§ ASSIGNMENT
In the listing that follows, the lines starting at the one containing "eexists. split; [exact Ht|]. left. eauto." and ending at the one containing "destruct (treeRename a b x)" are to be returned exactly, both boundary lines included, and no others.

§ DATA TO PROCESS
○ ○ ○ ○ ○

Lemma renameSupportFile_events (cfg e2e : JsObject) (r : option (string * string))
    (w w' : World) :
  renameSupportFile projectConfig cfg (getProp "supportFile" e2e) w = Ok (r, w') ->
  exists events,
    trace w' = trace w ++ events /\ supportEvents projectConfig cfg e2e events.
Proof.
  unfold renameSupportFile.
  destruct (match getProp "supportFile" cfg with Some v => truthy v | None => false end).
  - unfold bind at 1.
    destruct (pathFragment "supportFile" (getProp "supportFile" cfg) w)
      as [[old w1]|e] eqn:Hold; [|discriminate].
    apply pathFragment_inv in Hold as [Hold ->].
    unfold bind at 1.
    destruct (pathFragment "supportFile" (getProp "supportFile" e2e) w)
      as [[new w1]|e] eqn:Hnew; [|discriminate].
    apply pathFragment_inv in Hnew as [Hnew ->].
    unfold bind at 1.
    match goal with |- context [treeRename ?a ?b w] =>
      destruct (treeRename a b w) as [[[] w1]|e] eqn:Hren end; [|discriminate].
    intros [= <- <-]. apply treeRename_inv in Hren as [Ht _].
    eexists. split; [exact Ht|]. left. eauto.
  - unfold bind at 1, getWorld at 1.
    destruct (treeExists w _).
    + unfold bind, emit.
      match goal with |- context [treeRename ?a ?b ?x] =>
        destruct (treeRename a b x) as [[[] w1]|e] eqn:Hren end; [|discriminate].
      intros [= <- <-]. apply treeRename_inv in Hren as [Ht _]. cbn [trace] in Ht.
      eexists. split; [rewrite Ht, <- app_assoc; reflexivity|]. right. left. reflexivity.
    + intros [= <- <-]. exists []. rewrite app_nil_r. split; [reflexivity|].
      right. right. reflexivity.
Qed.

(** X2: the events of a migration.  The legacy config and the new config
    each name an integration folder; the run appends the events of the
    support file's move, then the events of the walk, then at most the
    removal of the old integration folder.  Every event of the walk concerns
    a file under the source root that is not ignored and whose path holds the
    old folder: the file is moved to its migrated path, and a text is
    written only at the migrated path of a file with one of the six
    endings. *)
Theorem updateProjectPaths_events (configs : CypressConfigs) (w w' : World) :
  updateProjectPaths ignored parseSource compileRegExp projectConfig configs w = Ok (tt, w') ->
  exists e2e old new support walk cleanup,
    getProp "e2e" (cypressConfigTs configs) = Some (JObj e2e) /\
    getProp "integrationFolder" (cypressConfigJson configs) = Some (JStr old) /\
    getProp "integrationFolder" e2e = Some (JStr new) /\
    let oldIntegrationFolder := Path.joinPathFragments [root projectConfig; old] in
    let newIntegrationFolder := Path.joinPathFragments [root projectConfig; new] in
    trace w' = trace w ++ support ++ walk ++ cleanup /\
    supportEvents projectConfig (cypressConfigJson configs) e2e support /\
    Forall (walkEvent ignored (sourceRoot projectConfig)
              oldIntegrationFolder newIntegrationFolder) walk /\
    (cleanup = [] \/ cleanup = [Deleted oldIntegrationFolder]).
Proof.
  intros Hrun. unfold updateProjectPaths in Hrun.
  destruct (getProp "e2e" (cypressConfigTs configs)) as [[| | | | |e2e]|] eqn:He2e;
    try discriminate.
  unfold bind at 1 in Hrun. unfold ret at 1 in Hrun.
  unfold bind at 1 in Hrun.
  destruct (pathFragment "integrationFolder"
              (getProp "integrationFolder" (cypressConfigJson configs)) w)
    as [[old w1]|e] eqn:Hold; [|discriminate].
  apply pathFragment_inv in Hold as [Hold ->].
  unfold bind at 1 in Hrun.
  destruct (pathFragment "integrationFolder" (getProp "integrationFolder" e2e) w)
    as [[new w1]|e] eqn:Hnew; [|discriminate].
  apply pathFragment_inv in Hnew as [Hnew ->].
  unfold bind at 1 in Hrun.
  destruct (renameSupportFile projectConfig (cypressConfigJson configs)
              (getProp "supportFile" e2e) w) as [[r w2]|e] eqn:Hsupport; [|discriminate].
  apply renameSupportFile_events in Hsupport as (support & Ht2 & Hsupport).
  unfold bind at 1 in Hrun. unfold visitNotIgnoredFiles in Hrun.
  unfold bind at 1 in Hrun. unfold getWorld at 1 in Hrun.
  match type of Hrun with context [forEach ?l ?f w2] =>
    destruct (forEach l f w2) as [[[] w3]|e] eqn:Hvisit end; [|discriminate].
  apply forEach_events in Hvisit as (walk & Ht3 & Hwalk); [|apply visited_paths].
  unfold bind at 1 in Hrun. unfold getWorld at 1 in Hrun.
  exists e2e, old, new, support, walk.
  destruct (length (treeChildren w3 (Path.joinPathFragments [root projectConfig; old])) =? 0)%nat.
  - apply treeDelete_inv in Hrun as [Ht _]. eexists. repeat split; eauto.
    now rewrite Ht, Ht3, Ht2, <- !app_assoc.
  - injection Hrun as <-. exists []. repeat split; auto.
    now rewrite Ht3, Ht2, app_nil_r, <- !app_assoc.
Qed.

○ ○ ○ ○ ○

§ OUTPUT FOR THIS EXERCISE
    eexists. split; [exact Ht|]. left. eauto.
  - unfold bind at 1, getWorld at 1.
    destruct (treeExists w _).
    + unfold bind, emit.
      match goal with |- context [treeRename ?a ?b ?x] =>
        destruct (treeRename a b x) as [[[] w1]|e] eqn:Hren end; [|discriminate].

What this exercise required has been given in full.